In 2014, she left North America to sign with HC Lugano, with who she would score 29 points in 18 games as the team won the national championship. After one season in Switzerland, she signed with the Connecticut Whale in the newly formed Premier Hockey Federation, scoring 7 points in 17 games. She would only spend one season with the team, before returning to Europe to play for HV71 in Sweden and then EC Bergkamener Bären in Germany.

In August 2019, she returned to the NWHL to sign with the Boston Pride. In her first season with the Pride, she would score 16 points in 14 games, as the team finished first in league standings.

It was announced in June 2020 that she would be returning to her prior PHF team Connecticut Whale.

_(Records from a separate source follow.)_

Lemma select_channels_kept (h : host) (penultimate_output : tensor) (max_N : Z) :
  wf penultimate_output -> 2 <= ndim penultimate_output ->
  1 <= batch_dim penultimate_output ->
  (0 <= max_N < Z.of_nat (last_dim penultimate_output))%Z ->
  exists selected,
    select_channels h penultimate_output max_N = Ok selected /\
    Z.to_nat max_N <= last_dim selected /\
    last_dim selected <= batch_dim penultimate_output * Z.to_nat max_N /\
    last_dim selected <= last_dim penultimate_output /\
    (batch_dim penultimate_output = 1 -> last_dim selected = Z.to_nat max_N).
Proof.
  intros Hwf Hr HB Hk.
  destruct (top_k_indices_spec h penultimate_output max_N) as [sels [HF Hidx]]; [lia|].
  assert (Hsel : select_channels h penultimate_output max_N
                 = Ok (gather_last penultimate_output (unique (concat sels)))).
  { unfold select_channels. rewrite (shape_last_Ok _ (Nat.lt_le_incl _ _ Hr)). simpl.
    destruct (max_N <? Z.of_nat (last_dim penultimate_output))%Z eqn:E;
      [|apply Z.ltb_ge in E; lia].
    rewrite Hidx. reflexivity. }
  exists (gather_last penultimate_output (unique (concat sels))).
  split; [exact Hsel|].
  destruct (select_channels_axes h _ _ _ Hwf Hr Hsel) as [_ [_ [_ [_ Hle]]]].
  destruct (gather_dims penultimate_output (unique (concat sels)) Hr) as [_ [_ [Hl _]]].
  rewrite Hl in *.
  assert (Hlen : length sels = batch_dim penultimate_output).
  { rewrite <- (Forall2_length HF).
    apply (proj1 (activation_map_std_rows h penultimate_output)). }
  assert (Hcat : length (concat sels)
                 = batch_dim penultimate_output * Z.to_nat max_N).
  { rewrite (Forall2_concat_length _ _ _ (Z.to_nat max_N) HF).
    - rewrite (proj1 (activation_map_std_rows h penultimate_output)). reflexivity.
    - intros row sel [Hl' _]. exact Hl'. }
  assert (Hlow : Z.to_nat max_N <= length (unique (concat sels))).
  { destruct sels as [|sel sels']; [simpl in Hlen; lia|].
    inversion HF as [|row ? rows ? Hrow HF']; subst.
    destruct Hrow as [Hl' Hrest] eqn:Ek. rewrite <- Hl'.
    apply NoDup_incl_length.
    - eapply is_top_k_NoDup. split; [exact Hl' | exact Hrest].
    - intros c Hc. apply unique_In. simpl. apply in_or_app. left. exact Hc. }
  assert (Hup : length (unique (concat sels))
                <= batch_dim penultimate_output * Z.to_nat max_N).
  { rewrite <- Hcat. apply unique_length. }
  split; [exact Hlow|]. split; [exact Hup|]. split; [exact Hle|].
  intros H1. rewrite H1 in Hup. lia.
Qed.
(** * Request gatekeeper of [src/middleware.ts]

    A shallow embedding of the Next.js middleware that gates every request
    on the route it asks for and on the decoded session token, followed by
    the properties of its decision.

    JavaScript strings are embedded as [string]; the path names and URLs the
    middleware sees are serialised URLs, hence ASCII, so that one character
    of [string] is one code unit of the source string. *)

From Stdlib Require Import Bool List Lia.
From Stdlib Require Import Ascii String.
Import ListNotations.

Open Scope string_scope.
Open Scope bool_scope.

(* ================================================================= *)
(** ** The pieces of the platform the middleware calls *)

(** [s.startsWith(p)]. *)
Fixpoint startsWith (s p : string) {struct p} : bool :=
  match p with
  | EmptyString => true
  | String b p' =>
      match s with
      | EmptyString => false
      | String a s' => Ascii.eqb a b && startsWith s' p'
      end
  end.

(** [`${route}/`]. *)
Definition with_slash (route : string) : string := route ++ "/".

(** The part of a WHATWG [URL] object that the middleware reads or builds:
    [search] is empty or begins with a question mark, as in the platform
    object.  The fragment never reaches a server and is left out. *)
Record URL : Type := mkURL {
  origin : string;
  pathname : string;
  search : string
}.

(** [url.href]. *)
Definition href (u : URL) : string := origin u ++ pathname u ++ search u.

(** The request: [request.nextUrl] is the parsed URL and [request.url] its
    serialisation. *)
Record NextRequest : Type := mkRequest {
  nextUrl : URL
}.

Definition url (request : NextRequest) : string := href (nextUrl request).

Wohlfeiler scored the first goal under the PHF name, after they had rebranded from NWHL.

==Career statistics==
| | | Regular season | | Playoffs | | | | | | | | |
| Season | Team | League | GP | G | A | Pts | PIM | GP | G | A | Pts | PIM |
| 2007-08 | Northeastern Huskies | NCAA | 33 | 6 | 7 | 13 | 24 | - | - | - | - | - |
| 2008-09 | Northeastern Huskies | NCAA | 35 | 8 | 13 | 21 | 42 | - | - | - | - | - |
| 2009-10 | Northeastern Huskies | NCAA | 32 | 10 | 10 | 20 | 20 | - | - | - | - | - |
| 2010-11 | Northeastern Huskies | NCAA | 33 | 8 | 9 | 17 | 38 | - | - | - | - | - |
| 2011-12 | Boston Blades | CWHL | 26 | 5 | 11 | 16 | 24 | 3 | 1 | 0 | 1 | 0 |
| 2012-13 | Boston Blades | CWHL | 2 | 0 | 0 | 0 | 0 | - | - | - | - | - |
| 2013-14 | Boston Blades | CWHL | 24 | 4 | 3 | 7 | 22 | 4 | 0 | 0 | 0 | 6 |
| 2014-15 | Ladies Team Lugano | SWHL A | 18 | 13 | 16 | 29 | 32 | 8 | 7 | 3 | 10 | 12 |
| 2015-16 | Connecticut Whale | NWHL | 17 | 3 | 4 | 7 | 20 | 1 | 0 | 0 | 0 | 2 |
| 2017-18 | HV71 | SDHL | 12 | 3 | 2 | 5 | 10 | 2 | 0 | 0 | 0 | 4 |
| 2018-19 | EC Bergkamener Bären | DFEL | 27 | 29 | 26 | 55 | 24 | 2 | 1 | 1 | 2 | 2 |
| 2019-20 | Boston Pride | NWHL | 14 | 5 | 11 | 16 | 22 | 1 | 0 | 1 | 1 | 0 |
| 2020-21 | Connecticut Whale | NWHL | 4 | 1 | 4 | 5 | 4 | 1 | 0 | 0 | 0 | 0 |
| 2021-22 | Connecticut Whale | PHF | 18 | 8 | 8 | 16 | 8 | 2 | 1 | 1 | 2 | 2 |
| 2022-23 | Connecticut Whale | PHF | 24 | 7 | 8 | 15 | 16 | 3 | 0 | 0 | 0 | 4 |
| NCAA totals | 133 | 32 | 39 | 71 | 124 | - | - | - | - | - | | |
| CWHL totals | 52 | 9 | 14 | 23 | 46 | 7 | 1 | 0 | 1 | 6 | | |
| SWHL A totals | 18 | 13 | 16 | 29 | 32 | 8 | 7 | 3 | 10 | 12 | | |
| PHF totals | 77 | 24 | 35 | 59 | 70 | 8 | 1 | 2 | 3 | 8 | | |
| SDHL totals | 12 | 3 | 2 | 5 | 10 | 2 | 0 | 0 | 0 | 4 | | |
| DFEL totals | 27 | 29 | 26 | 55 | 24 | 2 | 1 | 1 | 2 | 2 | | |

==Honours and achievements==
=== SWHL-A ===
- 2014-2015 : Champion with Ladies Team Lugano

=== NWHL ===
- 2019-2020 : Regular Season Champion with Boston Pride

== Personal life ==
Wohlfeiler has a degree in criminal justice.